Problem statement: Comb through the entries for "holding" and pull out each line that holds it.

Input data:
(** X7. What makes a signup succeed, and what it then stores. For a
    consistent store and seven strings (a username that follows the rule, an
    email zod accepts) that fit their columns, a username and an email no
    user row has, a digest that fits VARCHAR(100) and sequences below their
    maximum, the strings and the digest being ASCII text, the signup
    answers 201; the store is the store of before with
    the next two ids given out, a user row holding the username, the email
    and the digest of the password, and an address row holding the city,
    country, street and pincode under the id of that user. *)
Theorem fresh_fitting_signup_succeeds :
  forall (name mail pw c k st z : string) (d : database) (n : nat),
    consistent d ->
    username_rule (JString name) ->
    zod_email mail = true ->
    ascii_text mail ->
    ascii_text c ->
    ascii_text k ->
    ascii_text st ->
    ascii_text z ->
    ascii_text (bcrypt_digest pw saltRounds n) ->
    String.length mail <= 50 ->
    String.length c <= 100 ->
    String.length k <= 100 ->
    String.length st <= 100 ->
    String.length z <= 20 ->
    String.length (bcrypt_digest pw saltRounds n) <= 100 ->
    ~ In name (map u_username (users (current d))) ->
    ~ In mail (map u_email (users (current d))) ->
    (users_id_seq d < 2147483647)%Z ->
    (addresses_id_seq d < 2147483647)%Z ->
    responds (served (signup (payload name mail pw c k st z)) d n)
             201 "Data Inserted Successfully"
    /\ store (served (signup (payload name mail pw c k st z)) d n)
       = {| current :=
              {| users :=
                   users (current d)
                   ++ [{| u_id := users_id_seq d + 1; u_username := name;
                          u_email := mail;
                          u_password := bcrypt_digest pw saltRounds n |}];
                 addresses :=
                   addresses (current d)
                   ++ [{| a_id := addresses_id_seq d + 1;
                          a_user_id := users_id_seq d + 1;
                          a_city := c; a_country := k; a_street := st;
                          a_pincode := Some z |}] |};
            users_id_seq := users_id_seq d + 1;
            addresses_id_seq := addresses_id_seq d + 1;
            txn := Idle |}.
Proof.
  intros name mail pw c k st z d n Hd Hname Hzod Amail Ac Ak Ast Az Apw
    Hmail Hc Hk Hst Hz Hpw Hfree Hfree' Hu Ha.
  set (b := payload name mail pw c k st z).
  assert (Hlen : String.length name <= 50).
  { destruct Hname as (s & Hs & Hlen & _). inversion Hs; subst s. lia. }
  assert (Hparsed : all_parsed b = true).
  { apply all_parsed_true.
    split; [apply usernameSchema_rule; exact Hname|].
    split; [cbn; now rewrite Hzod|]. repeat split. }
  assert (Aname : has_nul name = false).
  { destruct Hname as (s & Hs & _ & Hall). inversion Hs; subst s.
    apply ascii_text_no_nul. unfold ascii_text.
    eapply Forall_impl; [|exact Hall]. simpl.
    unfold ascii_letter, ascii_digit. intros x [Hx | [Hx | ->]];
      [lia | lia | cbn; lia]. }
  pose proof (new_user_accepts (users_id_seq d) name mail
                (bcrypt_digest pw saltRounds n) (current d)
                Aname (ascii_text_no_nul _ Amail) (ascii_text_no_nul _ Apw)
                Hlen Hmail Hpw
                (users_id_from_seq d Hd) Hfree Hfree') as Hnew.
  assert (Hnewa : forall t,
    addresses t = addresses (current d) ->
    In (users_id_seq d + 1)%Z (map u_id (users t)) ->
    new_address (addresses_id_seq d + 1) (users_id_seq d + 1)
                (Some c) (Some k) (Some st) (Some z) t
    = inr {| a_id := addresses_id_seq d + 1; a_user_id := users_id_seq d + 1;
             a_city := c; a_country := k; a_street := st;
             a_pincode := Some z |}).
  { intros t Ht Hin.
    apply new_address_accepts; try assumption;
      try (now apply ascii_text_no_nul).
    rewrite Ht. exact (addresses_id_from_seq d Hd). }
  unfold responds.
  destruct (signup_ends b d n (no_open_transaction d Hd)) as [_ Hend].
  rewrite Hparsed in Hend.
  destruct Hend as [(_ & _ & _ & _ & _ & _ & Hwhy)
                   | (s & r & a & Hs & Hr & Hra & Hstore & Hsent & _)].
  - exfalso. destruct Hwhy as [Hnot | [(s & Hs & Hwhy) | (s & r & Hs & Hr & Hwhy)]].
    + discriminate Hnot.
    + inversion Hs; subst s. destruct Hwhy as [Hmax | [err Herr]]; [lia|].
      cbn [b payload username email prepareValue] in Herr.
      rewrite Hnew in Herr. discriminate Herr.
    + inversion Hs; subst s.
      cbn [b payload username email prepareValue] in Hr.
      rewrite Hnew in Hr. inversion Hr; subst r.
      destruct Hwhy as [Hmax | [err Herr]]; [lia|].
      cbn [b payload city country street pincode prepareValue u_id] in Herr.
      rewrite Hnewa in Herr; [discriminate Herr | reflexivity |].
      cbn [users]. rewrite map_app. apply in_or_app. right. now left.
  - inversion Hs; subst s.
    cbn [b payload username email prepareValue] in Hr.
    rewrite Hnew in Hr. inversion Hr; subst r.
    cbn [b payload city country street pincode prepareValue u_id] in Hra.
    rewrite Hnewa in Hra; [| reflexivity |].
    2:{ cbn [users]. rewrite map_app. apply in_or_app. right. now left. }
    inversion Hra; subst a.
    split; [exact Hsent | exact Hstore].
Qed.
End Refusals.

Lemma fresh_fitting_signup_succeeds_witness :
  responds (served (signup (L := stand_in)
                      (payload "al" "a@b.com" "x" "NY" "US" "Main" "10001"))
                   empty_database 0)
           201 "Data Inserted Successfully"
  /\ store (served (signup (L := stand_in)
                      (payload "al" "a@b.com" "x" "NY" "US" "Main" "10001"))
                   empty_database 0)
     = {| current :=
            {| users :=
                 users (current empty_database)
                 ++ [{| u_id := users_id_seq empty_database + 1;
                        u_username := "al"; u_email := "a@b.com";
                        u_password :=
                          bcrypt_digest (Libs := stand_in) "x" saltRounds 0 |}];
               addresses :=
                 addresses (current empty_database)
                 ++ [{| a_id := addresses_id_seq empty_database + 1;
                        a_user_id := users_id_seq empty_database + 1;
                        a_city := "NY"; a_country := "US"; a_street := "Main";
                        a_pincode := Some "10001" |}] |};
          users_id_seq := users_id_seq empty_database + 1;
          addresses_id_seq := addresses_id_seq empty_database + 1;
          txn := Idle |}.
Proof.
  apply (fresh_fitting_signup_succeeds (L := stand_in)
           "al" "a@b.com" "x" "NY" "US" "Main" "10001" empty_database 0).
  - constructor; simpl; try constructor; intros ? [].
  - apply (usernameSchema_rule (L := stand_in)). reflexivity.
  - reflexivity.
  - repeat (constructor; [cbn; lia|]). constructor.
  - repeat (constructor; [cbn; lia|]). constructor.
  - repeat (constructor; [cbn; lia|]). constructor.
  - repeat (constructor; [cbn; lia|]). constructor.
  - repeat (constructor; [cbn; lia|]). constructor.
  - repeat (constructor; [cbn; lia|]). constructor.
  - simpl. lia.
  - simpl. lia.
  - simpl. lia.
  - simpl. lia.
  - simpl. lia.
  - simpl. lia.
  - intros [].
  - intros [].
  - reflexivity.
  - reflexivity.
Defined.

Lemma taken_username_or_email_is_refused_witness :
  responds (served (signup (L := stand_in) same_username) store_with_al 1)
           500 "Error Inserting Data"
  /\ committed (store (served (signup (L := stand_in) same_username)
                              store_with_al 1))
     = current store_with_al.
Proof.
  apply (taken_username_or_email_is_refused (L := stand_in) same_username
           store_with_al 1 eq_refl eq_refl).
  left. exists "al". split; [reflexivity | vm_compute; left; reflexivity].
Defined.

Lemma oversized_field_is_refused_witness :
  responds (served (signup (L := stand_in) long_city) empty_database 0)
           500 "Error Inserting Data"
  /\ committed (store (served (signup (L := stand_in) long_city)
                              empty_database 0))
     = current empty_database.
Proof.
  apply (oversized_field_is_refused (L := stand_in) long_city empty_database 0
           eq_refl eq_refl).
  right. left. exists (string_of_list_ascii (repeat "x"%char 101)).
  split; [reflexivity|]. split; [cbn; lia|].
  rewrite list_ascii_of_string_of_list_ascii. apply Forall_forall.
  intros c Hc. apply repeat_spec in Hc. subst c. cbn. lia.
Defined.

(** An email that is taken, too. *)
Example taken_email_is_refused :
  responds (served (signup (L := stand_in) same_email) store_with_al 1)
           500 "Error Inserting Data"
  /\ committed (store (served (signup (L := stand_in) same_email)
                              store_with_al 1))
     = current store_with_al.
Proof. split; reflexivity. Qed.

(** * Beyond the claims: the constraints of the DDL hold between requests *)

Lemma new_user_fresh (id : Z) (u e p : option string) (t : tables) (r : user_row) :
  new_user id u e p t = inr r ->
  existsb (fun x => String.eqb (u_username x) (u_username r)) (users t) = false
  /\ existsb (fun x => String.eqb (u_email x) (u_email r)) (users t) = false.
Proof.
  unfold new_user. intros H.
  destruct (users_columns u e p) as [err | [[u' e'] p']]; [discriminate H|].
  unfold users_row, sql_bind, not_null, unique in H.
  split_matches. inversion H; subst; clear H. simpl.
  split; congruence.
Qed.

Lemma new_address_fresh (id uid : Z) (c k s z : option string) (t : tables)
    (r : address_row) :
  new_address id uid c k s z t = inr r ->
  existsb (fun x => (a_id x =? a_id r)%Z) (addresses t) = false.
Proof.
  unfold new_address. intros H.
  destruct (addresses_columns c k s z) as [err | [[[c' k'] s'] z']];
    [discriminate H|].
  unfold addresses_row, sql_bind, not_null, unique in H.
  split_matches. inversion H; subst; clear H. simpl. congruence.
Qed.

Lemma NoDup_snoc {A B : Type} (f : A -> B) (l : list A) (x : A) :
  NoDup (map f l) -> ~ In (f x) (map f l) -> NoDup (map f (l ++ [x])).
Proof.
  intros Hnd Hx. rewrite map_app. simpl. apply NoDup_app.
  - exact Hnd.
  - constructor; [intros [] | constructor].
  - intros y Hy [<- | []]. now apply Hx.
Qed.

Lemma consistent_empty : consistent empty_database.
Proof. constructor; simpl; try constructor; intros ? []. Qed.

Section Consistency.
Context {L : Libs}.

Lemma signup_keeps_consistent (b : signup_body) (d : database) (n : nat) :
  consistent d -> consistent (store (served (signup b) d n)).
Proof.
  intros Hd.
  destruct (signup_ends b d n (no_open_transaction d Hd)) as [_ Hend].
  destruct Hend as [(Hcur & Htxn & Hu & Ha & _)
                   | (s & r & a & _ & Hr & Hra & Hstore & _)].
  - constructor; rewrite ?Hcur; try apply Hd; try assumption.
    + intros u Hin. pose proof (users_id_from_seq d Hd u Hin). lia.
    + intros x Hin. pose proof (addresses_id_from_seq d Hd x Hin). lia.
  - destruct (new_user_inv _ _ _ _ _ _ Hr) as (Hid & _ & _ & _ & Hfresh).
    destruct (new_user_fresh _ _ _ _ _ _ Hr) as (Hname & Hmail).
    destruct (new_address_inv _ _ _ _ _ _ _ _ Hra) as (Haid & Huid & _).
    pose proof (new_address_fresh _ _ _ _ _ _ _ _ Hra) as Hafresh.
    cbn [addresses] in Hafresh.
    rewrite Hstore. constructor; cbn [current users addresses txn users_id_seq
                                      addresses_id_seq].
    + reflexivity.
    + apply NoDup_snoc; [apply Hd|]. intros Hin.
      apply in_map_iff in Hin. destruct Hin as (x & Hx & Hin).
      pose proof (users_id_from_seq d Hd x Hin). lia.
    + apply NoDup_snoc; [apply Hd|]. intros Hin.
      apply username_taken in Hin. congruence.
    + apply NoDup_snoc; [apply Hd|]. intros Hin.
      apply email_taken in Hin. congruence.
    + apply NoDup_snoc; [apply Hd|]. intros Hin.
      apply in_map_iff in Hin. destruct Hin as (x & Hx & Hin).
      pose proof (proj1 (existsb_false _ _) Hafresh x Hin) as Hne.
      apply Z.eqb_neq in Hne. congruence.
    + intros x Hin. rewrite map_app. apply in_or_app.
      apply in_app_or in Hin. destruct Hin as [Hin | [<- | []]].
      * left. now apply (addresses_user_id_fkey d Hd).
      * right. left. congruence.
    + intros x Hin. apply in_app_or in Hin. destruct Hin as [Hin | [<- | []]].
      * pose proof (users_id_from_seq d Hd x Hin). lia.
      * lia.
    + intros x Hin. apply in_app_or in Hin. destruct Hin as [Hin | [<- | []]].
      * pose proof (addresses_id_from_seq d Hd x Hin). lia.
      * lia.
Qed.

Lemma serve_keeps_consistent (st : database * nat) (r : request) :
  consistent (fst st) -> consistent (fst (serve st r)).
Proof.
  intros Hd. destruct r as [b | id | id]; cbn [serve handler fst].
  - now apply signup_keeps_consistent.
  - destruct (badapproach_run id (fst st) (snd st) (no_open_transaction _ Hd))
      as [-> _]. exact Hd.
  - destruct (goodapproach_run id (fst st) (snd st) (no_open_transaction _ Hd))
      as [-> _]. exact Hd.
Qed.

Your response:
    the next two ids given out, a user row holding the username, the email
    and the digest of the password, and an address row holding the city,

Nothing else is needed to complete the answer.